Goal of the exercise
The answer is to be the data below, written out in full and exactly.

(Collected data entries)
(** No step leaves the range between the replicas and one more, but towards it. *)
Lemma rollout_step_size r f f' :
  rollout_step r f f' ->
  (Z.min (Z.of_nat (size f)) r <= Z.of_nat (size f') <= Z.max (Z.of_nat (size f)) (r + 1))%Z.
Proof.
  intros [n stale Ha Hn|n c Hr Hn Hc].
  - rewrite map_size_insert_None by done. unfold may_add in Ha. case_match; lia.
  - rewrite map_size_delete, Hn. simpl. lia.
Qed.
End Abstract.

(** ** The fleet of a control plane *)

Section Implementation.
Context `{CAPI} `{!ControllerLib} `{Crypto} `{MapOrder} `{ServerConfigCodec} {scheme : Scheme}.
Context (etcdCallTimeout : Z).

Definition class_of (c : ControlPlane) (name : string) (m : Machine) : class :=
  mkClass (bool_decide (is_Some (MachinesNeedingRollout c !! name)))
    (has_annotation DeleteMachineAnnotation m).

Definition fleet_of (c : ControlPlane) : fleet :=
  map_imap (fun name m => Some (class_of c name m)) (CPMachines c).

(** A change of the machines that the API server accepted, and what it makes of
    the fleet once it is carried out: a new machine is there, with the annotations
    that were applied, up to date or not; a deleted one is gone. *)
Definition carried_out (tr : list event) (f f' : fleet) : Prop :=
  (exists m, ev (DeleteMachine m) (inl tt) ∈ tr /\ f' = delete (MName m) f)
  \/ (exists m a stale, ev (ApplyMachine m) (inl a) ∈ tr /\ f !! MName m = None
        /\ f' = <[ MName m := mkClass stale (has_annotation DeleteMachineAnnotation m) ]> f).

(** The template does not itself mark the machines for deletion. *)
Definition unmarked_template (c : ControlPlane) : Prop :=
  gomap_get (TemplateAnnotations (MachineTemplate (KCPSpec (KCP c)))) DeleteMachineAnnotation = None.

Lemma fleet_of_lookup c n : fleet_of c !! n = class_of c n <$> CPMachines c !! n.
Proof. unfold fleet_of. rewrite map_lookup_imap. by destruct (CPMachines c !! n). Qed.

Lemma size_fleet_of c : size (fleet_of c) = size (CPMachines c).
Proof.
  rewrite <- !size_dom. f_equal. apply set_eq. intros n. rewrite !elem_of_dom, fleet_of_lookup.
  by rewrite fmap_is_Some.
Qed.

Lemma MachinesNeedingRollout_subseteq c : MachinesNeedingRollout c ⊆ CPMachines c.
Proof. apply map_subseteq_spec. intros n m Hm. by apply MachinesNeedingRollout_lookup in Hm as [? _]. Qed.

(** A count of the fleet is about the machines it abstracts. *)
Lemma count_fleet p c :
  (0 <? count p (fleet_of c))%nat = true
  <-> exists n m, CPMachines c !! n = Some m /\ p (class_of c n m) = true.
Proof.
  rewrite count_pos. split.
  - intros (n & k & Hn & Hp). rewrite fleet_of_lookup in Hn.
    apply fmap_Some in Hn as (m & Hm & ->). eauto.
  - intros (n & m & Hm & Hp). exists n, (class_of c n m). by rewrite fleet_of_lookup, Hm.
Qed.

Lemma outdated_class c n m :
  CPMachines c !! n = Some m ->
  outdated (class_of c n m) = true <-> MachinesNeedingRollout c !! n = Some m.
Proof.
  intros Hm. simpl. rewrite bool_decide_eq_true. split; [|by eexists].
  intros [m' Hm']. pose proof (lookup_weaken _ _ _ _ Hm' (MachinesNeedingRollout_subseteq c)). congruence.
Qed.

Lemma bool_eq_iff (a b : bool) : (a = true <-> b = true) -> a = b.
Proof. destruct a, b; naive_solver. Qed.

Lemma count_outdated c :
  (0 <? count outdated (fleet_of c))%nat = (0 <? size (MachinesNeedingRollout c))%nat.
Proof.
  apply bool_eq_iff. rewrite count_fleet, Nat.ltb_lt. split.
  - intros (n & m & Hm & Ho). apply outdated_class in Ho; [|done].
    destruct (size (MachinesNeedingRollout c)) eqn:E; [|lia].
    apply map_size_empty_iff in E. by rewrite E, lookup_empty in Ho.
  - intros Hs. destruct (map_choose (MachinesNeedingRollout c)) as (n & m & Hn).
    { intros E. rewrite E, map_size_empty in Hs. lia. }
    pose proof (lookup_weaken _ _ _ _ Hn (MachinesNeedingRollout_subseteq c)) as Hm.
    exists n, m. split; [done|]. by apply outdated_class.
Qed.

Lemma count_marked c :
  (0 <? count marked (fleet_of c))%nat = (0 <? size (MachineWithDeleteAnnotation (CPMachines c)))%nat.
Proof. apply bool_eq_iff. rewrite count_fleet. symmetry. apply Filter_size. Qed.

Lemma count_outdated_marked c :
  (0 <? count (fun k => outdated k && marked k) (fleet_of c))%nat
  = (0 <? size (MachineWithDeleteAnnotation (MachinesNeedingRollout c)))%nat.
Proof.
  apply bool_eq_iff. rewrite count_fleet. unfold MachineWithDeleteAnnotation. rewrite Filter_size. split.
  - intros (n & m & Hm & [Ho Hk]%andb_true_iff). apply outdated_class in Ho; eauto.
  - intros (n & m & Hn & Hk).
    pose proof (lookup_weaken _ _ _ _ Hn (MachinesNeedingRollout_subseteq c)) as Hm.
    exists n, m. split; [done|]. apply andb_true_iff. split; [by apply outdated_class|done].
Qed.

The answer
(** No step leaves the range between the replicas and one more, but towards it. *)
Lemma rollout_step_size r f f' :
  rollout_step r f f' ->
  (Z.min (Z.of_nat (size f)) r <= Z.of_nat (size f') <= Z.max (Z.of_nat (size f)) (r + 1))%Z.
Proof.
  intros [n stale Ha Hn|n c Hr Hn Hc].
  - rewrite map_size_insert_None by done. unfold may_add in Ha. case_match; lia.
  - rewrite map_size_delete, Hn. simpl. lia.
Qed.
End Abstract.

(** ** The fleet of a control plane *)

Section Implementation.
Context `{CAPI} `{!ControllerLib} `{Crypto} `{MapOrder} `{ServerConfigCodec} {scheme : Scheme}.
Context (etcdCallTimeout : Z).

Definition class_of (c : ControlPlane) (name : string) (m : Machine) : class :=
  mkClass (bool_decide (is_Some (MachinesNeedingRollout c !! name)))
    (has_annotation DeleteMachineAnnotation m).

Definition fleet_of (c : ControlPlane) : fleet :=
  map_imap (fun name m => Some (class_of c name m)) (CPMachines c).

(** A change of the machines that the API server accepted, and what it makes of
    the fleet once it is carried out: a new machine is there, with the annotations
    that were applied, up to date or not; a deleted one is gone. *)
Definition carried_out (tr : list event) (f f' : fleet) : Prop :=
  (exists m, ev (DeleteMachine m) (inl tt) ∈ tr /\ f' = delete (MName m) f)
  \/ (exists m a stale, ev (ApplyMachine m) (inl a) ∈ tr /\ f !! MName m = None
        /\ f' = <[ MName m := mkClass stale (has_annotation DeleteMachineAnnotation m) ]> f).

(** The template does not itself mark the machines for deletion. *)
Definition unmarked_template (c : ControlPlane) : Prop :=
  gomap_get (TemplateAnnotations (MachineTemplate (KCPSpec (KCP c)))) DeleteMachineAnnotation = None.

Lemma fleet_of_lookup c n : fleet_of c !! n = class_of c n <$> CPMachines c !! n.
Proof. unfold fleet_of. rewrite map_lookup_imap. by destruct (CPMachines c !! n). Qed.

Lemma size_fleet_of c : size (fleet_of c) = size (CPMachines c).
Proof.
  rewrite <- !size_dom. f_equal. apply set_eq. intros n. rewrite !elem_of_dom, fleet_of_lookup.
  by rewrite fmap_is_Some.
Qed.

Lemma MachinesNeedingRollout_subseteq c : MachinesNeedingRollout c ⊆ CPMachines c.
Proof. apply map_subseteq_spec. intros n m Hm. by apply MachinesNeedingRollout_lookup in Hm as [? _]. Qed.

(** A count of the fleet is about the machines it abstracts. *)
Lemma count_fleet p c :
  (0 <? count p (fleet_of c))%nat = true
  <-> exists n m, CPMachines c !! n = Some m /\ p (class_of c n m) = true.
Proof.
  rewrite count_pos. split.
  - intros (n & k & Hn & Hp). rewrite fleet_of_lookup in Hn.
    apply fmap_Some in Hn as (m & Hm & ->). eauto.
  - intros (n & m & Hm & Hp). exists n, (class_of c n m). by rewrite fleet_of_lookup, Hm.
Qed.

Lemma outdated_class c n m :
  CPMachines c !! n = Some m ->
  outdated (class_of c n m) = true <-> MachinesNeedingRollout c !! n = Some m.
Proof.
  intros Hm. simpl. rewrite bool_decide_eq_true. split; [|by eexists].
  intros [m' Hm']. pose proof (lookup_weaken _ _ _ _ Hm' (MachinesNeedingRollout_subseteq c)). congruence.
Qed.

Lemma bool_eq_iff (a b : bool) : (a = true <-> b = true) -> a = b.
Proof. destruct a, b; naive_solver. Qed.

Lemma count_outdated c :
  (0 <? count outdated (fleet_of c))%nat = (0 <? size (MachinesNeedingRollout c))%nat.
Proof.
  apply bool_eq_iff. rewrite count_fleet, Nat.ltb_lt. split.
  - intros (n & m & Hm & Ho). apply outdated_class in Ho; [|done].
    destruct (size (MachinesNeedingRollout c)) eqn:E; [|lia].
    apply map_size_empty_iff in E. by rewrite E, lookup_empty in Ho.
  - intros Hs. destruct (map_choose (MachinesNeedingRollout c)) as (n & m & Hn).
    { intros E. rewrite E, map_size_empty in Hs. lia. }
    pose proof (lookup_weaken _ _ _ _ Hn (MachinesNeedingRollout_subseteq c)) as Hm.
    exists n, m. split; [done|]. by apply outdated_class.
Qed.

Lemma count_marked c :
  (0 <? count marked (fleet_of c))%nat = (0 <? size (MachineWithDeleteAnnotation (CPMachines c)))%nat.
Proof. apply bool_eq_iff. rewrite count_fleet. symmetry. apply Filter_size. Qed.

Lemma count_outdated_marked c :
  (0 <? count (fun k => outdated k && marked k) (fleet_of c))%nat
  = (0 <? size (MachineWithDeleteAnnotation (MachinesNeedingRollout c)))%nat.
Proof.
  apply bool_eq_iff. rewrite count_fleet. unfold MachineWithDeleteAnnotation. rewrite Filter_size. split.
  - intros (n & m & Hm & [Ho Hk]%andb_true_iff). apply outdated_class in Ho; eauto.
  - intros (n & m & Hn & Hk).
    pose proof (lookup_weaken _ _ _ _ Hn (MachinesNeedingRollout_subseteq c)) as Hm.
    exists n, m. split; [done|]. apply andb_true_iff. split; [by apply outdated_class|done].
Qed.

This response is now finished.